■ **What you should do**: Scan the entries for the word "injection" and return every line that has it.

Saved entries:

Lemma score_gt_total (a b : score) :
  kinds a = kinds b ->
  a = b \/ score_gt a b = Ok true \/ score_gt b a = Ok true.
Proof.
  revert b; induction a as [|x a IH]; intros [|y b]; simpl; try discriminate; auto.
  intros H. injection H as Hk Hr.
  destruct (item_eqb x y) eqn:E.
  - apply item_eqb_eq in E. subst y. rewrite item_eqb_refl.
    destruct (IH b Hr) as [-> | [H | H]]; auto.
  - assert (E' : item_eqb y x = false).
    { destruct (item_eqb y x) eqn:E'; [|reflexivity].
      apply item_eqb_eq in E'. subst. now rewrite item_eqb_refl in E. }
    rewrite E'. destruct x as [x|x], y as [y|y]; simpl in *; try discriminate.
    + apply Z.eqb_neq in E. right.
      destruct (Z.gtb_spec x y); [auto|]. right.
      destruct (Z.gtb_spec y x); [reflexivity|lia].
    + destruct (ints_gt_total x y) as [-> | [H | H]].
      * now rewrite (proj2 (ints_eqb_eq y y) eq_refl) in E.
      * rewrite H; auto.
      * rewrite H; auto.
Qed.

Lemma score_gt_asym (a b : score) :
  score_gt a b = Ok true -> score_gt b a = Ok false.
Proof.
  revert b; induction a as [|x a IH]; intros [|y b]; simpl; try discriminate; auto.
  destruct (item_eqb x y) eqn:E.
  - apply item_eqb_eq in E. subst y. rewrite item_eqb_refl. apply IH.
  - assert (E' : item_eqb y x = false).
    { destruct (item_eqb y x) eqn:E'; [|reflexivity].
      apply item_eqb_eq in E'. subst. now rewrite item_eqb_refl in E. }
    rewrite E'. destruct x as [x|x], y as [y|y]; simpl; try discriminate.
    + intros H. injection H as H. f_equal.
      destruct (Z.gtb_spec x y); [|discriminate].
      destruct (Z.gtb_spec y x); [lia|reflexivity].
    + intros H. injection H as H. f_equal. now apply ints_gt_asym.
Qed.

Lemma score_gt_trans (a b c : score) :
  kinds a = kinds b -> kinds b = kinds c ->
  score_gt a b = Ok true -> score_gt b c = Ok true -> score_gt a c = Ok true.
Proof.
  revert b c; induction a as [|x a IH]; intros [|y b] [|z c]; simpl;
    try discriminate; auto.
  intros Hab Hbc. injection Hab as Hxy Hab. injection Hbc as Hyz Hbc.
  destruct (item_eqb x y) eqn:Exy.
  { apply item_eqb_eq in Exy. subst y. destruct (item_eqb x z); [now apply IH|auto]. }
  destruct (item_eqb y z) eqn:Eyz.
  { apply item_eqb_eq in Eyz. subst z. rewrite Exy. auto. }
  intros H1 H2.
  destruct x as [x|x], y as [y|y], z as [z|z]; simpl in *; try discriminate.
  - injection H1 as H1. injection H2 as H2.
    destruct (Z.gtb_spec x y); [|discriminate].
    destruct (Z.gtb_spec y z); [|discriminate].
    destruct (x =? z) eqn:E; [apply Z.eqb_eq in E; lia|].
    f_equal. destruct (Z.gtb_spec x z); [reflexivity|lia].
  - injection H1 as H1. injection H2 as H2.
    pose proof (ints_gt_trans _ _ _ H1 H2) as H3.
    destruct (ints_eqb x z) eqn:E.
    + apply ints_eqb_eq in E. subst z. now rewrite ints_gt_irrefl in H3.
    + now rewrite H3.
Qed.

■ **Exercise solution**:
  intros H. injection H as Hk Hr.
    + intros H. injection H as H. f_equal.
    + intros H. injection H as H. f_equal. now apply ints_gt_asym.
  intros Hab Hbc. injection Hab as Hxy Hab. injection Hbc as Hyz Hbc.
  - injection H1 as H1. injection H2 as H2.
  - injection H1 as H1. injection H2 as H2.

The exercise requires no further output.